If you’re like most people, the subject of military fitness is a bit murky. On the one hand we all have this idea that because combat is a life and death struggle, the training for combat has to be of the same intensity. No pain, no gain! Go hard or go home! Right?

And yet, this approach categorically does not work. It never has and physiologically it never can. Some will insist that it does but they are deluded by false perceptions of their actual capability. For example, that seven-minute mile you’re so proud of might sound impressive to you. However, it wouldn’t get you a win on the girl’s junior varsity track team. The slowest speed to be remotely competitive in girl’s JV track is a 6:30 mile. That’s quite a blow to the ego of a 20-year-old man.


We are surrounded in the DOD and the tactical community with lots and lots of false perceptions. The internet is abuzz with boasting about Crossfit workout times, smoke session workouts and the like. But there is a dark side that no one is talking about. It begins with the fact that despite all the chest thumping and boasting, Basic Military Training averages an approximately 20% medical & injury washout rate. The number of service members sent to medical hold is higher than that but some do in fact heal and are able to successfully recycle. But across the services, 20% are discharged and sent home. There is another percentage that is discharged from Advanced Individual Training, though it is much smaller and varies widely by MOS/AFSC/NEC. The highest levels are obviously from Combat Arms specialties. The unspoken dark side of special operations selection courses are those men who successfully completed selection but are so physically broken they cannot complete the rest of the training pipeline and are reclassified, returned to their units or medically discharged. There is yet another crop of these men who complete the pipelines but are so broken afterward that they are forced to cross-train, take staff positions or get medically discharged. Each and every one of these instances represents wasted time and money for the Armed Forces and shattered lives and dreams for the service members in question.

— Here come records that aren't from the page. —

(** Decoding entry [i] gives its lengths and the place of its key bytes. *)
Lemma DecodeEntry_ok i e : Ls !! i = Some e →
  ∃ p, DecodeEntry (contents Ls ris) (Z.of_nat (boff Ls i)) (zlen (body Ls)) =
  Some (Z.of_nat e.1, zlen e.2.1 - Z.of_nat e.1, zlen e.2.2, Z.of_nat p) ∧
  drop p (body Ls) = drop e.1 e.2.1 ++ e.2.2 ++ drop (boff Ls (S i)) (body Ls) ∧
  (p + (length e.2.1 - e.1) + length e.2.2 = boff Ls (S i))%nat.
Proof using HL Hsize.
  intros He. destruct (entry_sizes i e He) as (Hs & Hn & Hv & Hsum & Hle). unfold DecodeEntry.
  pose proof (lookup_lt_Some _ _ _ He) as Hi. pose proof (boff_S i e He) as HbS. pose proof (chunk_length e) as Hc.
  pose proof (boff_le_body (S i) Hi) as Hbody. rewrite (proj2 (Z.ltb_ge _ _)) by (unfold zlen; lia).
  rewrite (window i e He). set (tail := drop (boff Ls (S i)) (body Ls)).
  set (rest := drop e.1 e.2.1 ++ e.2.2 ++ tail).
  assert (Ech : chunk e ++ tail = EncodeVarint32 (Z.of_nat e.1) ++ EncodeVarint32 (zlen e.2.1 - Z.of_nat e.1) ++
    EncodeVarint32 (zlen e.2.2) ++ rest).
  { unfold chunk. rewrite entry_bytes_app, !u32_small by done. unfold rest. by rewrite <- !app_assoc. }
  assert (Etl : length tail = (length (body Ls) - boff Ls (S i))%nat) by apply length_drop.
  assert (Erest : length rest = (length e.2.1 - e.1 + length e.2.2 + length tail)%nat)
    by (unfold rest; rewrite !length_app, length_drop; lia).
  exists (length (body Ls) - length rest)%nat. cbv zeta.
  rewrite Ech, read_lengths_ok by done. cbn [mbind option_bind].
  pose proof body_size as Hbs. rewrite !u32_small by (unfold is_u, zlen in *; lia).
  rewrite (proj2 (Z.ltb_ge _ _)) by (unfold zlen; lia). split_and!.
  - do 2 f_equal. unfold zlen. lia.
  - fold tail. assert (Hd : body Ls = take (boff Ls i) (body Ls) ++ (EncodeVarint32 (Z.of_nat e.1) ++
      EncodeVarint32 (zlen e.2.1 - Z.of_nat e.1) ++ EncodeVarint32 (zlen e.2.2)) ++ rest).
    { rewrite <- (take_drop (boff Ls i) (body Ls)) at 1. rewrite (body_entry i e He). fold tail. rewrite Ech. by rewrite <- !app_assoc. }
    rewrite app_assoc in Hd. rewrite Hd at 2. rewrite Hd at 1. rewrite length_app, Nat.add_sub. by rewrite drop_app_length.
  - lia.
Qed.

Lemma contents_length : zlen (contents Ls ris) = zlen (body Ls) + 4 * zlen ris + 4.
Proof. unfold contents, zlen. rewrite !length_app, fixed32_array_length, length_fmap, EncodeFixed32_length. lia. Qed.

(** Restart offset [j], read from the end of the block. *)
Lemma restart_bytes j r : ris !! j = Some r →
  DecodeFixed32 (drop (Z.to_nat (zlen (body Ls) + Z.of_nat j * 4)) (contents Ls ris)) = Z.of_nat (boff Ls r).
Proof using HL Hsize.
  intros Hj. assert (Hr : (r <= length Ls)%nat) by (destruct (layout_range _ _ HL j r Hj); lia).
  unfold contents. apply fixed32_array_lookup; [by rewrite list_lookup_fmap, Hj|by apply boff_small].
Qed.

(** ** Iterator states *)

Context (c : Comparator).
Implicit Types it : BlockIter.

(** The fields that no operation changes. *)
Definition Static it : Prop :=
  b_cmp it = c ∧ b_data it = contents Ls ris ∧ b_restarts it = zlen (body Ls) ∧ b_num_restarts it = zlen ris.

(** The restart index names a restart point at or before entry [i]. *)
Definition RestartAt it (i : nat) : Prop := ∃ j r, b_restart_index it = Z.of_nat j ∧ ris !! j = Some r ∧ (r <= i)%nat.

(** Ready to parse entry [i]. *)
Definition Ready it (i : nat) : Prop :=
  Static it ∧ b_status it = OK ∧ (∃ o n, b_value it = Some (o, n) ∧ o + n = Z.of_nat (boff Ls i)) ∧ (i <= length Ls)%nat ∧
  RestartAt it i ∧ ∀ e, Ls !! i = Some e → (e.1 <= length (b_key it))%nat ∧ take e.1 (b_key it) = take e.1 e.2.1.

(** At entry [i]. *)
Definition At it (i : nat) : Prop :=
  Static it ∧ b_status it = OK ∧ b_current it = Z.of_nat (boff Ls i) ∧ RestartAt it i ∧
  ∃ e o, Ls !! i = Some e ∧ b_key it = e.2.1 ∧ b_value it = Some (o, zlen e.2.2) ∧
  o + zlen e.2.2 = Z.of_nat (boff Ls (S i)) ∧ read_at (contents Ls ris) o (zlen e.2.2) = Some e.2.2.

Definition Invalid it : Prop := Static it ∧ b_status it = OK ∧ b_current it = b_restarts it.

Definition BlockR it (p : option nat) : Prop := match p with None => Invalid it | Some i => At it i end.

Lemma GetRestartPoint_ok it j r : Static it → ris !! j = Some r → GetRestartPoint it (Z.of_nat j) = Some (Z.of_nat (boff Ls r)).
Proof using HL Hsize.
  intros (_ & Hd & Hr & Hn) Hj. unfold GetRestartPoint. pose proof (lookup_lt_Some _ _ _ Hj).
  rewrite Hn, (proj2 (Z.leb_le _ _)), (proj2 (Z.ltb_lt _ _)) by (unfold zlen; lia). simpl. rewrite Hd, Hr. by rewrite (restart_bytes j r).
Qed.

Lemma ris_le j r : ris !! j = Some r → (r <= length Ls)%nat.
Proof using HL. intros Hj. destruct (layout_range _ _ HL j r Hj); lia. Qed.

Lemma advance_restart_ok fuel : ∀ it i j r, Static it → (i <= length Ls)%nat → ris !! j = Some r → (r <= i)%nat →
  ∃ j' r', advance_restart fuel it (Z.of_nat (boff Ls i)) (Z.of_nat j) = Some (Z.of_nat j') ∧ ris !! j' = Some r' ∧ (r' <= i)%nat.
Proof using HL Hsize.
  induction fuel as [|fuel IH]; intros it i j r HS Hi Hj Hr; cbn [advance_restart]; [by exists j, r|].
  destruct (Z.ltb_spec (Z.of_nat j + 1) (b_num_restarts it)) as [Hlt|]; [|by exists j, r].
  destruct (lookup_lt_is_Some_2 ris (S j)) as [r' Hr'].
  { destruct HS as (_ & _ & _ & Hn). rewrite Hn in Hlt. unfold zlen in Hlt. lia. }
  replace (Z.of_nat j + 1) with (Z.of_nat (S j)) by lia. rewrite (GetRestartPoint_ok it (S j) r' HS Hr'). cbn [mbind option_bind].
  destruct (Z.ltb_spec (Z.of_nat (boff Ls r')) (Z.of_nat (boff Ls i))) as [Hb|]; [|by exists j, r].
  apply (IH it i (S j) r'); [done..|]. apply Nat.lt_le_incl, boff_lt_inv; [by eapply ris_le|lia].
Qed.

Lemma read_at_ok a b d : read_at (a ++ b ++ d) (zlen a) (zlen b) = Some b.
Proof.
  unfold read_at. rewrite (proj2 (Z.leb_le 0 _)) by apply zlen_nonneg.
  rewrite (proj2 (Z.leb_le _ _)) by (rewrite !zlen_app; pose proof (zlen_nonneg d); lia). simpl. unfold zlen.
  rewrite !Nat2Z.id, drop_app_length, take_app_length. done.
Qed.

(** Decoding entry [i] and reading its key bytes and value. *)
Lemma entry_reads i e : Ls !! i = Some e →
  ∃ p, DecodeEntry (contents Ls ris) (Z.of_nat (boff Ls i)) (zlen (body Ls)) =
  Some (Z.of_nat e.1, zlen e.2.1 - Z.of_nat e.1, zlen e.2.2, p) ∧
  read_at (contents Ls ris) p (zlen e.2.1 - Z.of_nat e.1) = Some (drop e.1 e.2.1) ∧
  read_at (contents Ls ris) (p + (zlen e.2.1 - Z.of_nat e.1)) (zlen e.2.2) = Some e.2.2 ∧
  p + (zlen e.2.1 - Z.of_nat e.1) + zlen e.2.2 = Z.of_nat (boff Ls (S i)).
Proof using HL Hsize.
  intros He. destruct (DecodeEntry_ok i e He) as (p & Hdec & Hp & Hsum). destruct (entry_sizes i e He) as (_ & _ & _ & _ & Hle).
  pose proof (lookup_lt_Some _ _ _ He) as Hi. pose proof (boff_le_body (S i) Hi) as HbS. exists (Z.of_nat p).
  assert (Hc : contents Ls ris = take p (body Ls) ++ drop e.1 e.2.1 ++ (e.2.2 ++ drop (boff Ls (S i)) (body Ls)) ++ drop (length (body Ls)) (contents Ls ris)).
  { unfold contents at 1. rewrite <- (take_drop p (body Ls)) at 1. rewrite Hp, <- !app_assoc. do 5 f_equal.
    unfold contents. by rewrite drop_app_length. }
  assert (Hpl : Z.of_nat p = zlen (take p (body Ls))) by (unfold zlen; rewrite length_take; lia).
  assert (Hdl : zlen e.2.1 - Z.of_nat e.1 = zlen (drop e.1 e.2.1)) by (unfold zlen; rewrite length_drop; lia).
  split_and!; [done| | |unfold zlen in *; lia].
  - rewrite Hc at 1. rewrite Hpl, Hdl. apply read_at_ok.
  - rewrite Hpl, Hdl, <- zlen_app. rewrite Hc at 1. rewrite app_assoc, <- (app_assoc e.2.2). apply read_at_ok.
Qed.

Lemma ParseNextKey_entry it i : Ready it i → (i < length Ls)%nat → ∃ it', ParseNextKey it = Some (true, it') ∧ At it' i.
Proof using HL Hsize.
  intros (HS & Hst & (o & n & Hv & Hon) & _ & (j & r & Hj & Hr & Hri) & Hkey) Hi.
  destruct (lookup_lt_is_Some_2 Ls i Hi) as [e He]. destruct (Hkey e He) as [Hk1 Hk2].
  pose proof HS as (_ & Hd & Hrs & Hn). unfold ParseNextKey, NextEntryOffset. rewrite Hv. cbn [mbind option_bind].
  rewrite Hon, u32_small by (apply boff_small; lia). rewrite Hd, Hrs.
  pose proof (boff_lt i (length Ls) Hi ltac:(lia)) as Hb. rewrite boff_end in Hb.
  rewrite Z.geb_leb, (proj2 (Z.leb_gt _ _)) by (unfold zlen; lia).
  destruct (entry_reads i e He) as (p & -> & R1 & R2 & Hsum).
  rewrite (proj2 (Z.ltb_ge _ _)) by (unfold zlen; lia).
  rewrite R1. cbn [mbind option_bind]. rewrite R2. cbn [mbind option_bind]. rewrite Hj.
  destruct (advance_restart_ok (Z.to_nat (b_num_restarts it)) it i j r HS ltac:(lia) Hr Hri) as (j' & r' & -> & Hr' & Hri').
  cbn [mbind option_bind]. eexists. split; [done|]. unfold At, Static, RestartAt. simpl. split_and!; try done; [apply HS|by exists j', r'|].
  exists e. eexists. split_and!; [done| |done| |done].
  - rewrite Nat2Z.id, Hk2. apply take_drop.
  - done.
Qed.

Lemma ParseNextKey_end it : Ready it (length Ls) → ∃ it', ParseNextKey it = Some (false, it') ∧ Invalid it'.
Proof using Hsize.
  intros (HS & Hst & (o & n & Hv & Hon) & _). pose proof HS as (_ & Hd & Hrs & Hn).
  unfold ParseNextKey, NextEntryOffset. rewrite Hv. cbn [mbind option_bind]. rewrite Hon, u32_small by (by apply boff_small).
  rewrite boff_end, Hrs, Z.geb_leb, (proj2 (Z.leb_le _ _)) by (unfold zlen; lia).
  eexists. split; [done|]. unfold Invalid, Static. simpl. split_and!; by try apply HS.
Qed.

Lemma At_Ready it i : At it i → Ready it (S i).
Proof using HL.
  intros (HS & Hst & Hc & (j & r & Hj & Hr & Hri) & e & o & He & Hk & Hv & Ho & _). unfold Ready. split_and!; try done.
  - by exists o, (zlen e.2.2).
  - apply lookup_lt_Some in He. lia.
  - exists j, r. split_and!; [done..|lia].
  - intros e' He'. destruct (layout_shared _ _ HL (S i) e' He') as (_ & H2 & H3). simpl in H2, H3. rewrite He in H2, H3. by rewrite Hk.
Qed.

Lemma At_next_offset it i : At it i → NextEntryOffset it = Some (Z.of_nat (boff Ls (S i))).
Proof using Hsize.
  intros (_ & _ & _ & _ & e & o & He & _ & Hv & Ho & _). unfold NextEntryOffset. rewrite Hv. cbn [mbind option_bind].
  rewrite Ho, u32_small; [done|]. apply boff_small. apply lookup_lt_Some in He. lia.
Qed.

The reality is that few people, to include the military services themselves, understand anything about physical training, let alone physical training for military service. Today we see on display a stunning example of cognitive dissonance in action. Every one trains hard and to failure all the time. They think their performance is pretty good to outstanding as they compare their performance to metrics that have nothing to do with the job. And then they wonder why they can never get to that next level, or why they are hurt all the time, or why every time they try to up their game they fail. The solution that everyone applies is the exact same thing that failed before. Is this starting to sound familiar? Let me remind you that a popular definition of insanity is doing the same thing over and over again while expecting a different result. Let’s put an end to that today!

The primary problem with physical training and physical fitness in the military today is twofold:

  1. No one understands how to train the human body for moderate to high performance.
  2. Everyone is using the wrong model to evaluate where they stand.

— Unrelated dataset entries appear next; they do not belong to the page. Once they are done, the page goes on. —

Lemma flat_keys_starts ks : ∀ pre, flat_keys (pre ++ mjoin ks) (starts (zlen pre) ks) = ks.
Proof.
  induction ks as [|k ks IH]; intros pre; [done|]. cbn [starts flat_keys]. f_equal.
  - replace (match starts (zlen pre + zlen k) ks with [] => zlen (pre ++ mjoin (k :: ks)) | s' :: _ => s' end) with (zlen pre + zlen k).
    + replace (zlen pre + zlen k - zlen pre) with (zlen k) by lia. unfold zlen. rewrite !Nat2Z.id, drop_app_length. simpl.
      by rewrite take_app_length.
    + destruct ks as [|k' ks]; simpl; [|done]. by rewrite app_nil_r, zlen_app.
  - rewrite <- zlen_app. replace (pre ++ mjoin (k :: ks)) with ((pre ++ k) ++ mjoin ks) by (simpl; by rewrite app_assoc). apply IH.
Qed.

Section FilterBlock.
Context (p : FilterPolicy) (fits : list bytes → Prop) `{!FilterPolicyOk fits p}.

(** [f] is a filter of the keys [ks]. *)
Definition filter_of (ks : list bytes) (f : bytes) : Prop := bytes_ok f ∧ ∀ k, k ∈ ks → KeyMayMatch p k f = true.

(** The filters made so far, each of its keys [dn], and the keys waiting. *)
Definition FilterR (b : FilterBlockBuilder) (dn : list (list bytes)) (pend : list bytes) : Prop :=
  f_policy b = p ∧ f_keys b = mjoin pend ∧ f_start b = starts 0 pend ∧
  ∃ fs, f_result b = mjoin fs ∧ f_offsets b = u32 <$> starts 0 fs ∧
  Forall2 filter_of dn fs.

Lemma FilterR_make : FilterR (FilterBlockBuilder_make p) [] [].
Proof. unfold FilterR. simpl. split_and!; try done. exists []. by split_and!; [..|constructor]. Qed.

Lemma FilterR_AddKey b dn pend k : FilterR b dn pend → FilterR (AddKey k b) dn (pend ++ [k]).
Proof.
  intros (Hp & Hk & Hs & Hfs). unfold FilterR. simpl. split_and!; try done.
  - rewrite Hk, join_app. simpl. by rewrite app_nil_r.
  - by rewrite starts_app, Hs, Hk.
Qed.

Lemma FilterR_offsets b dn pend : FilterR b dn pend → zlen (f_offsets b) = zlen dn.
Proof.
  intros (_ & _ & _ & fs & _ & -> & HF). unfold zlen. rewrite length_fmap, starts_length. f_equal. symmetry. by eapply Forall2_length.
Qed.

Lemma FilterR_Generate b dn pend : fits pend → FilterR b dn pend → FilterR (GenerateFilter b) (dn ++ [pend]) [].
Proof using FilterPolicyOk0.
  intros Hfit (Hp & Hk & Hs & fs & Hr & Ho & HF). unfold GenerateFilter.
  assert (Hoff : f_offsets b ++ [u32 (zlen (f_result b))] = u32 <$> starts 0 fs ++ [0 + zlen (mjoin fs)]).
  { by rewrite Ho, Hr, fmap_app. }
  destruct pend as [|k pend].
  - rewrite Hs. simpl. unfold FilterR. simpl. split_and!; try done. exists (fs ++ [[]]). split_and!.
    + rewrite join_app. simpl. by rewrite !app_nil_r.
    + by rewrite starts_app, Hoff.
    + apply Forall2_app; [done|]. constructor; [|constructor]. split; [constructor|]. by intros k ?%not_elem_of_nil.
  - rewrite Hs. cbn [starts]. pose proof (flat_keys_starts (k :: pend) []) as Hflat. cbn [starts app] in Hflat.
    destruct (filter_appends (p := p) (k :: pend) (f_result b) Hfit) as (f & Hc & Hb & Hm).
    unfold FilterR. cbn [f_policy f_keys f_start f_result f_offsets]. split_and!; try done. exists (fs ++ [f]). split_and!.
    + rewrite Hp, Hk. change (zlen []) with 0 in Hflat. rewrite Hflat, Hc, Hr, join_app. simpl. by rewrite app_nil_r.
    + by rewrite starts_app, Hoff.
    + apply Forall2_app; [done|]. by constructor.
Qed.

(** [n] filters: the waiting keys, then empty ones. *)
Lemma FilterR_iter n : ∀ b dn pend, fits [] → fits pend → FilterR b dn pend →
  ∃ dn' pend', FilterR (Nat.iter n GenerateFilter b) (dn ++ dn') pend' ∧ length dn' = n ∧
  (n = 0%nat → pend' = pend) ∧ (n ≠ 0%nat → pend' = [] ∧ dn' !! 0%nat = Some pend).
Proof using FilterPolicyOk0.
  intros b dn pend Hnil Hfit HR. induction n as [|n IH].
  - exists [], pend. rewrite app_nil_r. simpl. by split_and!.
  - destruct IH as (dn' & pend' & HR' & Hlen & H0 & H1). rewrite Nat.iter_succ.
    assert (Hf' : fits pend') by (destruct (decide (n = 0%nat)); [by rewrite H0|by destruct H1 as [-> _]]).
    exists (dn' ++ [pend']), []. rewrite app_assoc. split_and!; [by apply FilterR_Generate|rewrite length_app; simpl; lia|done|].
    intros _. split; [done|]. destruct (decide (n = 0%nat)) as [->|Hn].
    + apply nil_length_inv in Hlen as ->. simpl. by rewrite H0.
    + destruct H1 as [_ H1]; [done|]. rewrite lookup_app_l by (by eapply lookup_lt_Some). done.
Qed.

(** The calls a table builder makes: each block starts at its offset and adds its keys. *)
Definition add_block (ob : option FilterBlockBuilder) (blk : Z * list bytes) : option FilterBlockBuilder :=
  b ← ob; b ← StartBlock blk.1 b; Some (foldl (λ b k, AddKey k b) b blk.2).
Definition add_blocks (b : FilterBlockBuilder) (blocks : list (Z * list bytes)) : option FilterBlockBuilder :=
  foldl add_block (Some b) blocks.

Definition all_keys (blocks : list (Z * list bytes)) : list bytes := mjoin blocks.*2.

(** Every key is in the filter its block's offset selects, or waits for it. *)
Definition Covered (blocks : list (Z * list bytes)) (dn : list (list bytes)) (pend : list bytes) : Prop :=
  ∀ o ks k, (o, ks) ∈ blocks → k ∈ ks →
  (∃ dks, dn !! Z.to_nat (o / kFilterBase) = Some dks ∧ k ∈ dks) ∨ Z.to_nat (o / kFilterBase) = length dn ∧ k ∈ pend.

Lemma filter_index_nonneg o : 0 <= o → 0 <= o / kFilterBase.
Proof. intros Ho. change kFilterBase with 2048. dlia. Qed.

Lemma FilterR_AddKeys ks : ∀ b dn pend, FilterR b dn pend → FilterR (foldl (λ b k, AddKey k b) b ks) dn (pend ++ ks).
Proof.
  induction ks as [|k ks IH]; intros b dn pend HR; simpl; [by rewrite app_nil_r|].
  replace (pend ++ k :: ks) with ((pend ++ [k]) ++ ks) by (by rewrite <- app_assoc). by apply IH, FilterR_AddKey.
Qed.

Lemma Covered_more blocks dn pend dn' : Covered blocks dn pend → (dn' ≠ [] → dn' !! 0%nat = Some pend) →
  Covered blocks (dn ++ dn') (match dn' with [] => pend | _ => [] end).
Proof.
  intros HC Hd o ks k Hin Hk. destruct (HC o ks k Hin Hk) as [(dks & Hl & Hd')|[Hl Hp]].
  - left. exists dks. split; [|done]. by rewrite lookup_app_l by (by eapply lookup_lt_Some).
  - destruct dn' as [|d dn']; [right; by rewrite app_nil_r|]. left. exists pend. split; [|done].
    rewrite lookup_app_r by lia. rewrite Hl, Nat.sub_diag. by apply Hd.
Qed.

Context (N : nat) (Hfit : ∀ ks, (length ks <= N)%nat → fits ks).

Lemma add_block_ok b blocks dn pend o ks : FilterR b dn pend → Covered blocks dn pend → (length pend <= N)%nat →
  0 <= o → (length dn <= Z.to_nat (o / kFilterBase))%nat →
  ∃ b' dn' pend', add_block (Some b) (o, ks) = Some b' ∧ FilterR b' dn' pend' ∧ Covered (blocks ++ [(o, ks)]) dn' pend' ∧
  length dn' = Z.to_nat (o / kFilterBase) ∧ (length pend' <= length pend + length ks)%nat.
Proof using Hfit FilterPolicyOk0.
  intros HR HC Hpend Ho Hlen. unfold add_block. cbn [mbind option_bind fst snd]. unfold StartBlock.
  pose proof (filter_index_nonneg o Ho).
  rewrite (FilterR_offsets b dn pend HR), (proj2 (Z.leb_le _ _)) by (unfold zlen; lia). cbn [mbind option_bind].
  destruct (FilterR_iter (Z.to_nat (o / kFilterBase - zlen dn)) b dn pend) as (dn' & pend' & HR' & Hn & H0 & H1);
    [apply Hfit; simpl; lia|by apply Hfit|done|].
  assert (Hpe : pend' = match dn' with [] => pend | _ => [] end).
  { destruct dn' as [|d dn'']; [apply H0; simpl in Hn; lia|]. cbn [length] in Hn. by destruct H1 as [-> _]; [lia|]. }
  exists (foldl (λ b k, AddKey k b) (Nat.iter (Z.to_nat (o / kFilterBase - zlen dn)) GenerateFilter b) ks), (dn ++ dn'), (pend' ++ ks).
  assert (Hl : length (dn ++ dn') = Z.to_nat (o / kFilterBase)) by (rewrite length_app, Hn; unfold zlen; lia).
  split_and!; [done|by apply FilterR_AddKeys| |done|].
  - intros o' ks' k [Hin|[= -> ->]%list_elem_of_singleton]%elem_of_app Hk.
    + destruct (Covered_more blocks dn pend dn' HC) with (o := o') (ks := ks') (k := k) as [Hc|[Hc Hp]]; [|done|done|by left|].
      * intros Hne. destruct dn' as [|d dn'']; [done|]. cbn [length] in Hn. by destruct H1 as [_ ?]; [lia|].
      * right. split; [done|]. apply elem_of_app. left. by rewrite Hpe.
    + right. split; [by rewrite Hl|]. apply elem_of_app. by right.
  - rewrite length_app, Hpe. destruct dn'; simpl; lia.
Qed.

Lemma add_blocks_ok blocks : StronglySorted Z.le blocks.*1 → Forall (λ o, 0 <= o) blocks.*1 → (length (all_keys blocks) <= N)%nat →
  ∃ b dn pend, add_blocks (FilterBlockBuilder_make p) blocks = Some b ∧ FilterR b dn pend ∧ Covered blocks dn pend ∧
  (length pend <= length (all_keys blocks))%nat ∧ (∀ o ks, last blocks = Some (o, ks) → length dn = Z.to_nat (o / kFilterBase)) ∧
  (blocks = [] → dn = []).
Proof using Hfit FilterPolicyOk0.
  induction blocks as [|[o ks] blocks IH] using rev_ind; intros Hs Hnn HN.
  - exists (FilterBlockBuilder_make p), [], []. split_and!; try done; [apply FilterR_make|by intros ??? ?%not_elem_of_nil].
  - rewrite fmap_app in Hs, Hnn. unfold all_keys in HN. rewrite fmap_app, join_app, length_app in HN. simpl in HN. rewrite app_nil_r in HN.
    apply Forall_app in Hnn as [Hnn Ho]. apply Forall_cons in Ho as [Ho _]. simpl in Ho.
    pose proof (StronglySorted_app_1_l _ _ _ Hs) as Hs1.
    destruct IH as (b & dn & pend & Hb & HR & HC & Hp & Hlast & Hnil); [done|done|unfold all_keys; lia|].
    assert (Hdn : (length dn <= Z.to_nat (o / kFilterBase))%nat).
    { destruct (last blocks) as [[o' ks']|] eqn:El.
      - rewrite (Hlast o' ks' eq_refl). apply Z2Nat.inj_le; [apply filter_index_nonneg|by apply filter_index_nonneg|].
        + rewrite Forall_forall in Hnn. apply Hnn. apply list_elem_of_fmap. exists (o', ks').
          split; [done|]. by apply last_Some_elem_of.
        + apply Z.div_le_mono; [done|]. apply (StronglySorted_app_1_elem_of _ _ _ _ _ Hs); [|by left].
          apply list_elem_of_fmap. exists (o', ks'). split; [done|]. by apply last_Some_elem_of.
      - apply last_None in El. rewrite (Hnil El). simpl. lia. }
    destruct (add_block_ok b blocks dn pend o ks HR HC ltac:(unfold all_keys in *; lia) Ho Hdn) as (b' & dn' & pend' & Hb' & HR' & HC' & Hl & Hp').
    exists b', dn', pend'. unfold add_blocks in *. rewrite foldl_app, Hb. split_and!; try done.
    + unfold all_keys in *. rewrite fmap_app, join_app, length_app. simpl. rewrite app_nil_r. lia.
    + intros o' ks' Hl'. rewrite last_snoc in Hl'. by simplify_eq.
    + intros E. by apply app_nil in E as [_ ?].
Qed.

(** The bytes of a finished filter block. *)
Definition filter_contents (fs : list bytes) : bytes :=
  mjoin fs ++ mjoin (EncodeFixed32 <$> ((λ i, Z.of_nat (off fs i)) <$> seq 0 (S (length fs)))) ++ [kFilterBaseLg].

Lemma starts_seq fs : starts 0 fs ++ [zlen (mjoin fs)] = (λ i, Z.of_nat (off fs i)) <$> seq 0 (S (length fs)).
Proof.
  apply list_eq. intros i. destruct (decide (i < length fs)%nat) as [Hi|Hi].
  - rewrite lookup_app_l by (by rewrite starts_length). rewrite starts_lookup, list_lookup_fmap, lookup_seq_lt by lia. done.
  - destruct (decide (i = length fs)) as [->|Hne].
    + rewrite lookup_app_r, starts_length, Nat.sub_diag by (by rewrite starts_length).
      rewrite list_lookup_fmap, lookup_seq_lt by lia. simpl. by rewrite off_end.
    + rewrite !lookup_ge_None_2; [done|rewrite length_fmap, length_seq; lia|rewrite length_app, starts_length; simpl; lia].
Qed.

The first issue is one that I have written many books on and is far outside the scope of this article today. Thus I would like to move on to the second issue.

When it comes to what you’re training for, we have competing objectives in our heads. On the one hand we all think we should be a cross between Rambo and Jason Bourne. However, few of us are there physically so we set an intermediate goal of passing our service physical readiness test. Regardless of the service, this test is composed of a run and two calisthenics. The calisthenics are a variation of the push-up, sit-up and pull-up. Universally these tests are despised because every service member knows that these events do not accurately test the physical traits required for combat. They are also hated because most service members struggle for their entire careers to score well on these tests. That second point leads most folks into the local gym because the pop culture resources all say you need to get big, get super strong, do this thing called cardio and look like a fitness model or bodybuilder. No matter if the service member picks up bodybuilding, spin classes, power lifting, Olympic lifting, Crossfit or any other method of additional training, their performance stays more or less the same. They may experience temporary spikes in performance. They may get bigger and stronger to a point. They may cut some fat. They may love what they’re doing with a passion. But at the end of the day, their performance on the military PRT doesn’t change significantly and they never leave it in the dust.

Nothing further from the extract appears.